I am sitting opposite a jaw-droppingly beautiful woman: jet-black hair, hypnotic black marble eyes and an audacious, colourful dress whose design I cannot place. She turns out to be Kazakhstani and I sit opposite her at the large dining table that overlooks the magnificent gardens at Ducru. Now please, do not take this the wrong way, but as soon as you sat down, I could not but help notice your scarlet brassiere designed to make men wilt within fifty paces. I double-check: yes, her attire is definitely a sheer as sheer can be and it keeps catching my eye throughout the meal. Still, I learnt a lot about Kazakhstan during the two hours and if women are as aesthetically pleasing as Ms Nabieva then I'll be booking a one-way ticket soon. Possibly with Bruno himself.

Next, down to Chateau Haut-Brion and I manage to take the correct exit off the Rocarde so that I do not end up in Bordeaux's equivalent of Peckham. Whilst tasting in the tower, Jean-Philip Delmas and the Baron Robert de Luxembourg both pay a visit and discuss the vintage with us.
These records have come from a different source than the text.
(** C2: in every synthesized stack there is exactly one trigger; its handler
    is the sync function and its invocation type is EVENT, for which a
    deployment does not wait; a deployment therefore invokes the sync function
    exactly once, asynchronously. *)
Theorem C2_sync_trigger (construct_id : string) :
  exists s, BedrockKendraGoogleDriveStack construct_id = Some s /\
    let sync := data_source_sync_lambda construct_id in
    let t := data_source_sync_lambda_trigger construct_id in
    find_function s "DataSourceSyncLambda" = Some sync
    /\ triggers s = [t]
    /\ tr_handler t = sync
    /\ handler (tr_handler t) = "dataSourceSyncLambda.lambda_handler"
    /\ invocation_type t = EVENT
    /\ waits_for_completion (invocation_type t) = false
    /\ deployment_invocations s = [(fn_id sync, EVENT)]
    /\ length (filter (fun i => i.1 = fn_id sync) (deployment_invocations s)) = 1.
Proof.
  synth construct_id. cbv zeta.
  repeat match goal with |- _ /\ _ => split end; reflexivity.
Qed.

(** C5: in every synthesized stack the query function's timeout is 120
    seconds (two minutes) and the sync function's is 15 minutes, that is 900
    seconds; every function of the stack has a positive timeout of at most 900
    seconds. *)
Theorem C5_timeouts (construct_id : string) :
  exists s, BedrockKendraGoogleDriveStack construct_id = Some s /\
    let sync := data_source_sync_lambda construct_id in
    let query := invoke_bedrock_lambda construct_id in
    find_function s "DataSourceSyncLambda" = Some sync
    /\ find_function s "InvokeBedrockLambda" = Some query
    /\ Duration.to_seconds (timeout query) = 120%Z
    /\ timeout query = Duration.minutes 2
    /\ timeout sync = Duration.minutes 15
    /\ Duration.to_seconds (timeout sync) = 900%Z
    /\ (forall f, f ∈ functions s ->
          (0 < Duration.to_seconds (timeout f) <= 900)%Z).
Proof.
  synth construct_id. cbv zeta.
  repeat match goal with |- _ /\ _ => split end; try reflexivity.
  intros f Hf. rewrite synth_functions in Hf.
  apply elem_of_cons in Hf as [-> | Hf];
    [| apply list_elem_of_singleton in Hf as ->]; cbn; lia.
Qed.

(** *** Permissions *)

Example action_matches_examples :
  action_matches "kendra:Retrieve" "kendra:Retrieve" = true
  /\ action_matches "kendra:*" "kendra:Retrieve" = true
  /\ action_matches "*" "bedrock:InvokeModel" = true
  /\ action_matches "KENDRA:retrieve" "kendra:Retrieve" = true
  /\ action_matches "kendra:Retriev?" "kendra:Retrieve" = true
  /\ action_matches "kendra:Retrieve" "kendra:RetrieveAll" = false
  /\ action_matches "xray:*" "kendra:Retrieve" = false.
Proof. repeat split; reflexivity. Qed.
(** For [layers >= 1] and [lo < hi]: construction succeeds, there are
    [2^layers] buckets, [lookup(x)] returns the bucket a linear scan finds
    (the first whose closed interval holds [x]) when [lo <= x <= hi], the
    first bucket when [x < lo] and the last one when [hi < x].  This is a
    fact of the exact arithmetic of the model, in which the split keys
    [0.5 * (lo + hi)] are the grid points of [linspace]. *)
Theorem lookup_linear_scan layers lo hi x :
  (1 <= layers)%Z -> lo < hi ->
  let B := buckets layers lo hi in
  exists self,
    init layers (lo, hi) = Py.ret self /\
    length B = (2 ^ Z.to_nat layers)%nat /\
    (lo <= x /\ x <= hi ->
     exists b, linear_scan B x = Some b /\ lookup self x = Py.ret b) /\
    (x < lo ->
     exists b, nth_error B 0 = Some b /\ lookup self x = Py.ret b) /\
    (hi < x ->
     exists b, nth_error B (length B - 1) = Some b /\ lookup self x = Py.ret b).
Proof.
  intros Hl Hlh B.
  destruct (init_descend x Hl Hlh) as (self & c & Ei & Hc & El & Hlo & Hhi).
  set (N := (2 ^ Z.to_nat layers)%nat) in *.
  set (P := np.linspace lo hi (N + 1)) in *.
  assert (HN : (1 <= N)%nat) by lia.
  assert (HlenP : length P = (N + 1)%nat) by apply linspace_length.
  assert (HlenB : length B = N).
  { unfold B, buckets. fold N. fold P. rewrite leaves_length. lia. }
  assert (Hnth : forall j, (j < N)%nat -> nth_error B j = Some (leaf P j)).
  { intros j Hj. apply leaves_nth. lia. }
  assert (Hinc : forall i j, (i < j)%nat -> (j <= N)%nat -> grid P i < grid P j).
  { intros i j Hij Hj. apply linspace_increasing; assumption. }
  assert (H0 : grid P 0 == lo).
  { unfold grid, P. rewrite linspace_nth by lia. unfold qnat. simpl. ring. }
  assert (HNhi : grid P N = hi) by (apply linspace_last; exact HN).
  exists self. split; [exact Ei |]. split; [exact HlenB |].
  split; [| split].
  - intros [Hx0 Hx1]. exists (leaf P c). split; [| exact El].
    unfold linear_scan.
    rewrite <- (nth_error_nth B c (Num 0) (Hnth c Hc)).
    apply find_first.
    + lia.
    + intros j Hj. rewrite (nth_error_nth B j (Num 0) (Hnth j ltac:(lia))).
      apply not_true_iff_false. rewrite contains_leaf. intros [_ Hle].
      assert (grid P (j + 1) <= grid P c).
      { destruct (Nat.eq_dec (j + 1) c) as [-> | Hne]; [apply Qle_refl |].
        apply Qlt_le_weak, Hinc; lia. }
      specialize (Hlo ltac:(lia)). lra.
    + rewrite (nth_error_nth B c (Num 0) (Hnth c Hc)). apply contains_leaf. split.
      * destruct c as [| c']; [lra |]. apply Qlt_le_weak, Hlo. lia.
      * destruct (Nat.eq_dec (c + 1) N) as [E | Hne].
        -- rewrite E, HNhi. exact Hx1.
        -- apply Hhi. lia.
  - intros Hx. exists (leaf P c).
    assert (c = 0%nat) as ->.
    { destruct c as [| c']; [reflexivity | exfalso].
      specialize (Hlo ltac:(lia)).
      pose proof (Hinc 0%nat (S c') ltac:(lia) ltac:(lia)). lra. }
    split; [apply Hnth; lia | exact El].
  - intros Hx. exists (leaf P c).
    assert (c = (N - 1)%nat) as ->.
    { destruct (Nat.eq_dec c (N - 1)) as [E | Hne]; [exact E | exfalso].
      specialize (Hhi ltac:(lia)).
      assert (grid P (c + 1) <= grid P N).
      { destruct (Nat.eq_dec (c + 1) N) as [-> | Hne']; [apply Qle_refl |].
        apply Qlt_le_weak, Hinc; lia. }
      rewrite HNhi in *. lra. }
    rewrite HlenB. split; [apply Hnth; lia | exact El].
Qed.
After this its down to the Graves UGC tasting at Carbonnieux and then back to the hotel. In the evening I meet colleagues in the UK wine trade in Bordeaux town which is unexpectedly devoid of nightlife. However we venture to a marvellous jazz club where we are greeted by an effortlessly cool dude in his jazz-uniform and pork-pie hat. We dine in the restaurant where the waitress manages to get every order wrong (e.g. "Three expressos please" and we receive four cappucinos. Zut alors!) Leave at 2am watching a band whose lead-singer plays the washboard.

Thursday 1st April

Fly back to Gatwick. Bump into my heavily pregnant cousin Jo in Oxford Street which has ground to a halt. Incredibly busy at work. I am still without credit cards, which is making life especially stressful. I realise that I have haemorraged my bank account by funding my trip to Bordeaux and as a result have not a yen to take to Japan. Oh, and the direct debit from my internet-host bounced and I have three days to pay the money or wine-journal.com will be consigned to history. And the electricity company are threatening to cut me off. Apart from that, everything is fine.

Friday 2nd April

I don't think life can get any more stressful. I have no credit cards, the bank are refusing to release any money because they cannot be bothered to process a cheque within 5 working days and I have a mountain of work. Meet my brother in Burgerking to borrow money for Japan and then work until 11pm trying to tie everything up before I depart. When I arrive home, my Visa card is lying on the doormat to rescue me from complete financial oblivion. Celebrate with an Indian.

Saturday 3th April

Begin packing for Japan. Tomoko is already there and seems to be enjoying herself with her family who I will meet for the first time. I have envisaged being suspended over cauldrons of boiling water as her mother tests my mettle. In the afternoon I travel to Southend to meet an old friend, Paul Burgoyne, who I have known since he was 16. A quick Indian (second of the weekend), a discussion about life and the universe and then I return home at 11pm. I flick through the 4,000 channels on Sky to find a fantastic program on VH1 where they reunite 1980's bands. This week it is the turn of Frankie Goes to Hollywood, for me one of the most exciting and under-rated groups ever. I wonder if I still have my "Frankie Says..." t-shirt?

Sunday 4th April

Last entry for a little while. Neal Goes To Tokyo! Sayonara!